▶

(* ===== verification/OwnerDetachProps.v ===== *)
(** * The detach journal tells the truth

    What the record on disk says of the pins is so whenever a detach, its rollback or
    its recovery stops, whichever of their calls fail; a crash is a run in which every
    call fails from some point on.  The three stores involved do not disturb each
    other: [TcQuiet] and [PinQuiet] say that the calls of one leave the view of
    another alone. *)
From Stdlib Require Import ZArith Lia Ascii String.
From stdpp Require Import base option list gmap strings numbers sorting.
From S2P Require Import Prelude ErrorState Abi AbiSnapshot TcTransaction TcTransactionProps TcRecovery PinMaps PinMapsProps OwnerDetach.
#[local] Open Scope pin_scope.

(** ** Calls that leave a view alone *)

Definition holds {W T X} (jr : W -> T) (m : W -> X * W) : Prop := forall w, jr (m w).2 = jr w.

Class TcQuiet {W T} {Hr : TcRuntime W} (jr : W -> T) := {
  tq_linkByIndex i : holds jr (tc_linkByIndex i);
  tq_qdiscList i : holds jr (tc_qdiscList i);
  tq_qdiscAdd q : holds jr (tc_qdiscAdd q);
  tq_filterList l p : holds jr (tc_filterList l p);
  tq_filterAdd f : holds jr (tc_filterAdd f);
  tq_filterDelete f : holds jr (tc_filterDelete f)
}.
(** The calls that only read. *)
Class PinReads {W T} {Hk : PinKernel W} (jr : W -> T) := {
  pq_fstatat n : holds jr (pk_fstatat n);
  pq_mountIDAt n : holds jr (pk_mountIDAt n);
  pq_load n k : holds jr (pk_loadPinnedMap n k);
  pq_close o : holds jr (pk_close o)
}.
Class PinQuiet {W T} {Hk : PinKernel W} (jr : W -> T) := {
  pq_reads :: PinReads jr;
  pq_pin o n : holds jr (pk_pin o n);
  pq_rename a b : holds jr (pk_renameNoReplace a b);
  pq_unlink n : holds jr (pk_unlink n);
  pq_readDir : holds jr pk_readDir;
  pq_quarantine n : holds jr (pk_beforePinQuarantine n);
  pq_before_unlink n : holds jr (pk_beforePinUnlink n)
}.

Section holds.
Context {W T : Type} (jr : W -> T).
Lemma holds_pure {X} (x : X) : holds jr (fun w => (x, w)).
Proof. done. Qed.
Lemma holds_sret {A} (a : A) : holds jr (sret a).
Proof. done. Qed.
Lemma holds_sfail {A} e : holds jr (sfail (A := A) e).
Proof. done. Qed.
Lemma holds_sbind {A B} (m : SM W A) (k : A -> SM W B) : holds jr m -> (forall a, holds jr (k a)) -> holds jr (sbind m k).
Proof. intros Hm HK w. unfold sbind. specialize (Hm w). destruct (m w) as [[a|e] w']; cbn in Hm; [|done]. by rewrite HK. Qed.
Lemma holds_swrap {A} p (m : SM W A) : holds jr m -> holds jr (swrap p m).
Proof. intros Hm w. unfold swrap. specialize (Hm w). by destruct (m w) as [[a|e] w']. Qed.
Lemma holds_scall (f : W -> option error * W) : holds jr f -> holds jr (scall f).
Proof. intros Hf w. unfold scall. specialize (Hf w). by destruct (f w) as [[e|] w']. Qed.
Lemma holds_if {X} (b : bool) (m m' : W -> X * W) : holds jr m -> holds jr m' -> holds jr (if b then m else m').
Proof. by destruct b. Qed.
Lemma holds_siter {A} (f : A -> SM W unit) l : (forall a, holds jr (f a)) -> holds jr (siter f l).
Proof. intros Hf. induction l as [|a l IH]; cbn; [done|]. by apply holds_sbind. Qed.
Lemma holds_pret {A} (a : A) : holds jr (pret a).
Proof. done. Qed.
Lemma holds_pfail {A} e : holds jr (pfail (A := A) e).
Proof. done. Qed.
Lemma holds_pcheck e : holds jr (pcheck e).
Proof. done. Qed.
Lemma holds_pbind {A B} (m : PM W A) (k : A -> PM W B) : holds jr m -> (forall a, holds jr (k a)) -> holds jr (pbind m k).
Proof. intros Hm HK w. unfold pbind. specialize (Hm w). destruct (m w) as [[a|e] w']; cbn in Hm; [|done]. by rewrite HK. Qed.
Lemma holds_pcall f : holds jr f -> holds jr (pcall f).
Proof. intros Hf w. unfold pcall. specialize (Hf w). by destruct (f w) as [[e|] w']. Qed.
Lemma holds_pwrap {A} p (m : PM W A) : holds jr m -> holds jr (pwrap p m).
Proof. intros Hm w. unfold pwrap. specialize (Hm w). by destruct (m w) as [r w']. Qed.
Lemma holds_pfor {A} (l : list A) f : (forall a, holds jr (f a)) -> holds jr (pfor l f).
Proof. intros Hf. induction l as [|a l IH]; cbn; [done|]. by apply holds_pbind. Qed.
Lemma holds_of_tc {A} (m : SM W A) : holds jr m -> holds jr (of_tc m).
Proof. intros Hm w. unfold of_tc. specialize (Hm w). by destruct (m w) as [r w']. Qed.
End holds.
Create HintDb holding.
#[export] Hint Resolve holds_pure holds_sret holds_sfail holds_sbind holds_swrap holds_scall holds_if holds_siter holds_pret holds_pfail
  holds_pcheck holds_pbind holds_pcall holds_pwrap holds_pfor holds_of_tc
  tq_linkByIndex tq_qdiscList tq_qdiscAdd tq_filterList tq_filterAdd tq_filterDelete
  pq_reads pq_fstatat pq_mountIDAt pq_load pq_close pq_pin pq_rename pq_unlink pq_readDir pq_quarantine pq_before_unlink : holding.

Section tc.
Context {W T : Type} {Hr : TcRuntime W} (jr : W -> T) {Hq : TcQuiet jr}.
Lemma holds_inspect link slot : holds jr (inspectTCFilterSlot link slot false).
Proof.
  unfold inspectTCFilterSlot, spure. apply holds_sbind; [auto with holding|intros fs]. apply holds_sbind; [auto with holding|intros sc].
  apply holds_if; [auto with holding|]. rewrite andb_false_r. auto with holding.
Qed.
Lemma holds_clsact link : holds jr (inspectClsact link).
Proof. unfold inspectClsact, spure. auto 10 with holding. Qed.
Lemma holds_find_link i : holds jr (find_link i).
Proof. unfold find_link. apply holds_sbind; [auto with holding|intros [x|]]; auto with holding. Qed.
Lemma holds_observe_link links i : holds jr (observe_link links i).
Proof. unfold observe_link. destruct (links !! i); auto 10 using holds_find_link, holds_clsact with holding. Qed.
Lemma holds_observe_slots active desired tr links keys : holds jr (observe_slots active desired tr links keys).
Proof.
  revert links. induction keys as [|k keys IH]; intros links; cbn [observe_slots]; [auto with holding|]. unfold spure.
  destruct (active !! k) as [a|], (desired !! k) as [d|];
    auto 20 using holds_observe_link, holds_inspect with holding.
Qed.
Lemma holds_transition active desired tr : holds jr (inspectOwnerTCTransition active desired tr).
Proof. unfold inspectOwnerTCTransition, spure. auto 10 using holds_observe_slots with holding. Qed.
Lemma holds_exact bindings covered : holds jr (validateOwnerTCExact bindings covered).
Proof.
  unfold validateOwnerTCExact, spure, scheck_all. apply holds_sbind; [apply holds_transition|intros obs]. apply holds_sbind; [auto with holding|intros want].
  destruct (first_error _); auto with holding.
Qed.
Lemma holds_staged programs id : holds jr (TcRecovery.staged programs id).
Proof. unfold TcRecovery.staged. destruct (programs !! id); auto with holding. Qed.
Lemma holds_delete_filter rq : holds jr (delete_filter rq).
Proof. intros w. unfold delete_filter. pose proof (tq_filterDelete (jr := jr) rq w) as H. by destruct (tc_filterDelete rq w) as [[[e b]|] w']. Qed.
Lemma holds_delete_owned link slot fd current : holds jr (delete_owned link slot fd current).
Proof. unfold delete_owned. auto 10 using holds_delete_filter, holds_inspect with holding. Qed.
Lemma holds_converge ob id : holds jr (converge ob id).
Proof. unfold converge. auto 10 using holds_inspect with holding. Qed.
Lemma holds_detach active programs : holds jr (rollForwardOwnerDetachFilters active programs).
Proof.
  unfold rollForwardOwnerDetachFilters. apply holds_sbind; [apply holds_transition|intros obs]. apply holds_sbind; [|intros _; apply holds_exact].
  apply holds_siter. intros ob. unfold roll_detach. apply holds_if; [auto with holding|]. destruct (ob_active ob); [|auto with holding].
  auto 20 using holds_staged, holds_inspect, holds_delete_owned with holding.
Qed.
Lemma holds_restore active programs : holds jr (restoreOwnerActiveFilters active programs).
Proof.
  unfold restoreOwnerActiveFilters. apply holds_sbind; [apply holds_transition|intros obs]. apply holds_sbind; [|intros _; apply holds_exact].
  apply holds_siter. intros ob. unfold restore_slot. destruct (ob_active ob); [|auto with holding]. apply holds_if; [auto with holding|].
  auto 20 using holds_staged, holds_clsact, holds_converge with holding.
Qed.
End tc.

Section reads.
Context {W T : Type} {Hk : PinKernel W} (jr : W -> T) {Hq : PinReads jr}.
Lemma holds_stat n : holds jr (stat_name n).
Proof.
  intros w. unfold stat_name. pose proof (pq_fstatat (jr := jr) n w) as H. destruct (pk_fstatat n w) as [[s|e] w']; cbn in *; [done|].
  by destruct (pe_noent e).
Qed.
(** The pins that are inspected. *)
Lemma holds_close_pins pins w : jr (close_pins pins w) = jr w.
Proof. revert w. induction pins as [|p l IH]; intros w; cbn; [done|]. rewrite IH. destruct (mp_observation p); [apply pq_close|done]. Qed.
Lemma holds_on_error {A} c (m : PM W A) : (forall w, jr (c w) = jr w) -> holds jr m -> holds jr (on_error c m).
Proof. intros Hc Hm w. unfold on_error. specialize (Hm w). destruct (m w) as [[a|e] w']; cbn in *; [done|]. by rewrite Hc. Qed.
Lemma holds_find_pins ds : holds jr (find_pins ds).
Proof.
  induction ds as [|d ds IH]; cbn [find_pins]; [auto with holding|]. apply holds_pbind; [auto using holds_stat with holding|intros [st|]]; [|done].
  auto 20 with holding.
Qed.
Lemma holds_open_pins c z opened seen l : holds jr (open_pins c z opened seen l).
Proof.
  revert opened seen. induction l as [|[d i] l IH]; intros opened seen; cbn [open_pins]; [auto with holding|].
  apply holds_pbind; [apply holds_on_error; [intros; apply holds_close_pins|auto with holding]|intros o].
  apply holds_pbind; [apply holds_on_error; [intros; apply holds_close_pins|auto with holding]|intros _]. apply IH.
Qed.
Lemma holds_recheck_pins pins : holds jr (recheck_pins pins).
Proof.
  induction pins as [|p l IH]; cbn [recheck_pins]; [auto with holding|]. apply holds_pbind; [|done]. unfold recheckPinnedMapEntry. auto 10 with holding.
Qed.
Lemma holds_inspect_pins {Ho : OwnerStore W} a b c : holds jr ow_recheckTarget -> holds jr (inspectPinnedMapSetWithPolicy a b c).
Proof.
  intros Ht. unfold inspectPinnedMapSetWithPolicy. apply holds_pbind; [auto with holding|intros _]. apply holds_pbind; [apply holds_find_pins|intros found].
  apply holds_if; [auto with holding|]. apply holds_if; [auto with holding|]. apply holds_pbind; [apply holds_open_pins|intros pins].
  apply holds_pbind; [|auto with holding]. apply holds_on_error; [intros; apply holds_close_pins|]. apply holds_pbind; [apply holds_recheck_pins|auto with holding].
Qed.
End reads.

◀

- [What you are asked to do]: Exact duplication is required for the lines above, from the line that contains "pq_reads pq_fstatat pq_mountIDAt" to the line that contains "Lemma holds_find_link i", inclusive; omit all others.

- [Written solution]:
  pq_reads pq_fstatat pq_mountIDAt pq_load pq_close pq_pin pq_rename pq_unlink pq_readDir pq_quarantine pq_before_unlink : holding.

Section tc.
Context {W T : Type} {Hr : TcRuntime W} (jr : W -> T) {Hq : TcQuiet jr}.
Lemma holds_inspect link slot : holds jr (inspectTCFilterSlot link slot false).
Proof.
  unfold inspectTCFilterSlot, spure. apply holds_sbind; [auto with holding|intros fs]. apply holds_sbind; [auto with holding|intros sc].
  apply holds_if; [auto with holding|]. rewrite andb_false_r. auto with holding.
Qed.
Lemma holds_clsact link : holds jr (inspectClsact link).
Proof. unfold inspectClsact, spure. auto 10 with holding. Qed.
Lemma holds_find_link i : holds jr (find_link i).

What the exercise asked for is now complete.